そもそも代々木公園に関する報道が出る前に抑えておくべき報道がこちら。新国立競技場をFC東京(と鹿島アントラーズ)の新本拠地にしてはどうかという報道です。2016年の年末のことでした。

五輪後は黒字化を目指すため、政府はサッカーなどの特定クラブの本拠地としての利用を可能とする方針を固め、Jリーグ側に既存クラブの移転が可能かどうか検討を進めるよう要請した。政府関係者は取材に「Jリーグのクラブが東京23区内に存在しないのは今後のサッカー界の発展につながらない」と問題点を指摘。その上で、「1からクラブを作るのが難しいのであれば、既存クラブの移転が可能かどうかも検討している」と明かした。候補は首都圏のクラブが有力とし、鹿島とF東京の名前が挙がっている。

新国立競技場の話をすると長くなるので割愛しますが、急にFC東京の新本拠地の話題が降って湧いてきました。

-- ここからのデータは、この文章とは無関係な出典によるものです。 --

Lemma table_scan_spec items t lo hi :
  table_of items t -> StronglySorted str_lt items.*1 ->
  table_scan t lo hi = Ok (filter (within lo hi) items).
Proof.
  intros [(chunks & tail & He & Ef & Eo & Hi) Hb _ _] Hs. unfold table_scan.
  destruct (start_chunk items chunks (t_index t) lo He Hs Hi) as (j & -> & Hbelow).
  destruct (chunk_position chunks j tail) as [E1 E2]. rewrite Ef, E1.
  rewrite (scan_table_encoded tail (index_offset t) (drop j items) (drop j chunks)).
  - by rewrite filter_drop_below.
  - by apply encoded_drop.
  - by rewrite Eo, E2.
  - pose proof (encoded_chunk items chunks He). rewrite length_drop, length_app. lia.
  - rewrite fmap_drop. by apply sorted_drop.
Qed.

Lemma iter_all_spec items t : table_of items t -> iter_all t = Ok items.
Proof.
  intros [(chunks & tail & He & Ef & Eo & Hi) Hb _]. unfold iter_all. rewrite Ef.
  apply (iter_loop_encoded tail _ items chunks); [done|done|].
  pose proof (encoded_chunk items chunks He). rewrite length_app. lia.
Qed.

(** ** Opening a written file *)

Lemma slice_app (a b c : bytes) n m : length a = n -> length b = m -> take m (drop n (a ++ b ++ c)) = b.
Proof. intros <- <-. by rewrite drop_app_length, take_app_length. Qed.

Lemma seek_app (a b : bytes) : seek (a ++ b) (N.of_nat (length a)) = b.
Proof.
  unfold seek. destruct (N.ltb_spec (N.of_nat (length (a ++ b))) (N.of_nat (length a))) as [H|_].
  - rewrite length_app in H. lia.
  - by rewrite Nat2N.id, drop_app_length.
Qed.

Lemma footer_fields (io il ec bo : bytes) :
  length io = 8%nat -> length il = 4%nat -> length ec = 4%nat -> length bo = 8%nat ->
  let footer := io ++ il ++ ec ++ bo ++ MAGIC in
  length footer = 32%nat /\ take 8 footer = io /\ take 4 (drop 12 footer) = ec /\
  take 8 (drop 16 footer) = bo /\ drop 24 footer = MAGIC.
Proof.
  intros H1 H2 H3 H4 footer. split_and!.
  - unfold footer. rewrite !length_app, H1, H2, H3, H4. done.
  - unfold footer. by rewrite take_app_length' by done.
  - unfold footer. rewrite (app_assoc io il). apply (slice_app (io ++ il)); [rewrite length_app; lia|done].
  - unfold footer. rewrite (app_assoc il ec), (app_assoc io (il ++ ec)). apply (slice_app (io ++ il ++ ec)); [rewrite !length_app; lia|done].
  - unfold footer. rewrite (app_assoc ec bo), (app_assoc il (ec ++ bo)), (app_assoc io (il ++ ec ++ bo)).
    rewrite drop_app_length'; [done|]. rewrite !length_app. lia.
Qed.

Lemma index_json_ok index : Forall (fun k => Forall (fun c => scalar c = true) k) index.*1 -> jok (index_json index).
Proof.
  intros H. unfold index_json. cbn [jok]. induction index as [|[k o] index IH]; [done|].
  rewrite fmap_cons in H. apply Forall_cons_1 in H as [Hk H]. cbn [map foldr fst snd jok]. split; [|auto]. done.
Qed.

Lemma index_of_json_index index : index_of_json (index_json index) = Ok index.
Proof.
  unfold index_of_json, index_json. induction index as [|[k o] index IH]; [done|]. cbn [map index_entries index_entry fst snd].
  rewrite Nat2Z.id. cbn [mbind res_bind]. by rewrite IH.
Qed.

Lemma bloom_bytes_roundtrip b bs : bloom_to_bytes b = Ok bs -> bloom_from_bytes bs = Ok b.
Proof.
  intros (s & Es & (h & Eh & E)%bind_ok)%bind_ok. apply Ok_inj in E as <-.
  apply pack_bytes in Es as (Ls & _ & Us), Eh as (Lh & _ & Uh). unfold bloom_from_bytes.
  rewrite (take_app_length' s _ 4) by done. rewrite Us. cbn [mbind res_bind].
  rewrite (slice_app s h (bits b) 4 4) by done. rewrite Uh. cbn [mbind res_bind]. rewrite Nat2N.id.
  rewrite app_assoc, (drop_app_length' (s ++ h) _ 8) by (rewrite length_app; lia). by destruct b.
Qed.

Lemma open_written items f :
  write_table items = Ok f -> exists t, open_table f = Ok t /\ table_of items t.
Proof.
  unfold write_table. intros ([[index b] data] & Ew & E)%bind_ok.
  apply bind_ok in E as (idx & Ei & (il & El & (bd & Eb & (bl & Ebl & E)%bind_ok)%bind_ok)%bind_ok).
  apply bind_ok in E as (io & Eio & (ec & Eec & (bo & Ebo & E)%bind_ok)%bind_ok). apply Ok_inj in E as <-.
  destruct (write_items_spec items _ _ _ _ _ _ (new_bloom_ok 10000 3 ltac:(done)) Ew)
    as (chunks & He & Ed & Hbok & _ & _ & Hm & Hsc & Hi).
  destruct (json_bytes_roundtrip _ (index_json_ok index Hsc)) as (Hu & Hdec & Hloads).
  rewrite Hu in Ei. apply Ok_inj in Ei as <-. set (idx := dumps (index_json index)) in *.
  apply pack_bytes in El as (Ll & Dl & Ul), Ebl as (Lbl & Dbl & Ubl), Eio as (Lio & Dio & Uio), Eec as (Lec & Dec & Uec), Ebo as (Lbo & Dbo & Ubo).
  destruct (footer_fields io il ec bo Lio Ll Lec Lbo) as (F0 & F1 & F2 & F3 & F4).
  set (footer := io ++ il ++ ec ++ bo ++ MAGIC) in *.
  unfold open_table. set (f := data ++ (il ++ idx) ++ (bl ++ bd) ++ footer).
  assert (length f = length (data ++ (il ++ idx) ++ (bl ++ bd)) + 32)%nat as Hlf.
  { unfold f. rewrite !length_app, F0. lia. }
  destruct (Nat.ltb_spec (length f) FOOTER_SIZE) as [H|_]; [unfold FOOTER_SIZE in H; lia|].
  replace (drop (length f - FOOTER_SIZE) f) with footer.
  2: { assert (f = (data ++ (il ++ idx) ++ (bl ++ bd)) ++ footer) as Hf by (unfold f; by rewrite <- !app_assoc).
       unfold FOOTER_SIZE. rewrite Hlf, Nat.add_sub, Hf. by rewrite drop_app_length. }
  rewrite F4, bool_decide_true by done. cbn [negb]. rewrite F1, Uio. cbn [mbind res_bind]. rewrite F2, Uec. cbn [mbind res_bind].
  rewrite F3, Ubo. cbn [mbind res_bind].
  assert (seek f (N.of_nat (length data)) = il ++ idx ++ (bl ++ bd) ++ footer) as ->.
  { unfold f. rewrite seek_app. by rewrite <- app_assoc. }
  rewrite (take_app_length' il _ 4) by done. rewrite (drop_app_length' il _ 4) by done. rewrite Ul. cbn [mbind res_bind].
  rewrite read_n_app, Hdec. cbn [mbind res_bind]. rewrite Hloads. cbn [mbind res_bind]. rewrite index_of_json_index. cbn [mbind res_bind].
  assert (seek f (N.of_nat (length data + 4 + length idx)) = bl ++ bd ++ footer) as ->.
  { assert (f = (data ++ il ++ idx) ++ bl ++ bd ++ footer) as -> by (unfold f; by rewrite <- !app_assoc).
    replace (length data + 4 + length idx)%nat with (length (data ++ il ++ idx)) by (rewrite !length_app; lia). apply seek_app. }
  rewrite (take_app_length' bl _ 4) by done. rewrite (drop_app_length' bl _ 4) by done. rewrite Ubl. cbn [mbind res_bind].
  rewrite read_n_app, (bloom_bytes_roundtrip b bd Eb). cbn [mbind res_bind].
  eexists. split; [done|]. split; cbn [t_file t_index t_bloom entry_count index_offset].
  - exists chunks, ((il ++ idx) ++ (bl ++ bd) ++ footer). unfold f. rewrite Ed. split_and!; auto.
  - intros k Hk. apply Hm. by left.
  - done.
  - done.
Qed.

(** ** Properties *)

(** C18: For every strictly sorted list of items that the writer accepts, the file it
    writes opens, a lookup of any encodable key returns exactly its item, a range
    scan returns exactly the items in the range, and iteration returns all items. *)
Theorem sstable_roundtrip items f :
  write_table items = Ok f -> StronglySorted str_lt items.*1 ->
  exists t, open_table f = Ok t /\ entry_count t = N.of_nat (length items) /\
    (forall key kb, utf8_encode key = Ok kb -> table_get t key = Ok ((list_to_map items : gmap str str) !! key)) /\
    (forall lo hi, table_scan t lo hi = Ok (map_range (list_to_map items) lo hi)) /\
    iter_all t = Ok items.
Proof.
  intros Hw Hs. destruct (open_written items f Hw) as (t & Ho & Ht). exists t. split_and!; [done|by destruct Ht| | |].
  - intros key kb Hkb. by eapply table_get_spec.
  - intros lo hi. rewrite map_range_list by done. by apply table_scan_spec.
  - by apply iter_all_spec.
Qed.

Lemma sstable_roundtrip_witness :
  exists f t, write_table [(py "apple", py "red"); (py "fig", py "purple")] = Ok f /\ open_table f = Ok t /\
    iter_all t = Ok [(py "apple", py "red"); (py "fig", py "purple")].
Proof.
  destruct (write_table [(py "apple", py "red"); (py "fig", py "purple")]) as [f|] eqn:Ef; [|vm_compute in Ef; discriminate].
  destruct (sstable_roundtrip _ f Ef) as (t & H1 & _ & _ & _ & H2).
  - cbn [fmap list_fmap fst]. repeat constructor.
  - exists f, t. exact (conj eq_refl (conj H1 H2)).
Defined.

この頃から新本拠地の検討は始まっていたのかもしれません。

②スポーツ報知第一報(2017年7月29日)

その上で、翌夏に飛び出したのが代々木公園スタジアム構想です。

複数の民間事業者が東京都に対し、渋谷区内の都立代々木公園内に複合型サッカー専用スタジアムの建設を提案していることが28日、都関係者らへの取材で分かった。スタジアムは約4万人規模で、総事業費は約400~500億円を予定している。サッカーJ1・F東京の本拠地化を目指しており、資金は民間事業者が負担する。建設開始は2020年東京五輪・パラリンピック後で、25年までの完成を目指す。
計画案によると、サッカー以外にも若者文化の発信拠点である渋谷のブランドを生かし、エンターテインメント要素を取り入れた複合型スタジアムを目指すもよう。試合開催日以外は音楽フェスやさまざなイベントなどを開催し、稼働率を高めていく。商業施設や飲食店などを併設する可能性もあり

「4万人規模」「建設費は400~500億円」「複合スタジアム(サッカー+音楽イベント+商業施設等?)」「複数の民間事業者が提案・負担」という内容。突然降って湧いた話だったので話題性十分だったように思います。ただ、前述しましたようにこの話題はスポーツ報知だけが報じている話題で、他紙が追随したという話は確認できていません(強いて言えば後追いのサカダイ。他にもあったら教えてください)。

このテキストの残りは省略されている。